Exercise directions :: Output exactly the lines spanning from the line containing "simpl in Ha." to the last line of the entries, inclusive.

Dataset entries:
(** X7.  For every changelog and store, a release whose name is neither
    empty nor the tag of a release heading of the changelog (["v"] and the
    first version of the heading) is returned as it was: an entry whose
    version has no release of that name is dropped, and never touches
    another release. *)
Theorem unnamed_release_untouched
  (changelog : string) (rs : list Release) (i : nat) (r : Release) :
  nth_error rs i = Some r ->
  ~ In (Name r) (tagsIn (Bufio.scanTexts changelog)) ->
  nth_error (parseChangelog changelog rs) i = Some r.
Proof.
  intros H N. set (texts := Bufio.scanTexts changelog) in *.
  assert (F : Forall2 (fun r r' => Name r' = Name r
                                   /\ (~ In (Name r) (tagsIn texts) -> r' = r))
                rs (parseChangelog changelog rs)).
  { apply (parse_related _ (fun s => In (name s) (tagsIn texts))).
    - intros r0. now split.
    - intros st r0 r1 V _ [E K]. rewrite Name_attach. split; [exact E|].
      intros A. rewrite (K A). apply attach_other. intros Q. apply A.
      now rewrite Q.
    - intros t s Hin. now apply tagsIn_loopBody.
    - now left. }
  destruct (Forall2_nth_left _ _ _ _ _ F H) as (r' & H' & _ & K).
  now rewrite H', (K N).
Qed.
(** X19.  A successful login ends the attempts for its account: it is
    the last one logged, the bot is in the map under the user name of
    the account with the status its [isReady()] gave, and the account
    is no longer marked as throttled. *)
Theorem login_success_is_final w i account pre a post r :
  attempts (initializeAccount world w (i, account))
    = attempts w ++ pre ++ a :: post ->
  result a = LoggedIn r ->
  post = [] /\
  username a = username_of account /\
  bots (initializeAccount world w (i, account)) !! username_of account
    = Some (status_of r) /\
  throttledAccounts (initializeAccount world w (i, account))
    !! username_of account = None.
Proof.
  intros E R.
  assert (Hu : username a = username_of account).
  { destruct (WorkerFacts.initializeAccount_spec world i account w)
      as (new & Hlog & _ & Hall & _).
    rewrite Hlog in E. apply app_inv_head in E. subst new.
    apply Forall_app in Hall as [_ Hall].
    apply list.Forall_cons in Hall as [[_ Hu] _]. exact Hu. }
  revert E. unfold initializeAccount.
  destruct (WorkerFacts.is_throttled_frame world (username_of account) w)
    as (Ha & _).
  destruct (is_throttled world (username_of account) w) as [[] w1];
    simpl in Ha.
  - rewrite Ha. intros E. apply (f_equal length) in E.
    rewrite !length_app in E. simpl in E. lia.
  - rewrite <- Ha. intros E.
    destruct (retry_success _ _ _ _ _ _ _ _ E R) as (Hp & Hb & Ht). auto.
Qed.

Result of this exercise ::
    simpl in Ha.
  - rewrite Ha. intros E. apply (f_equal length) in E.
    rewrite !length_app in E. simpl in E. lia.
  - rewrite <- Ha. intros E.
    destruct (retry_success _ _ _ _ _ _ _ _ E R) as (Hp & Hb & Ht). auto.
Qed.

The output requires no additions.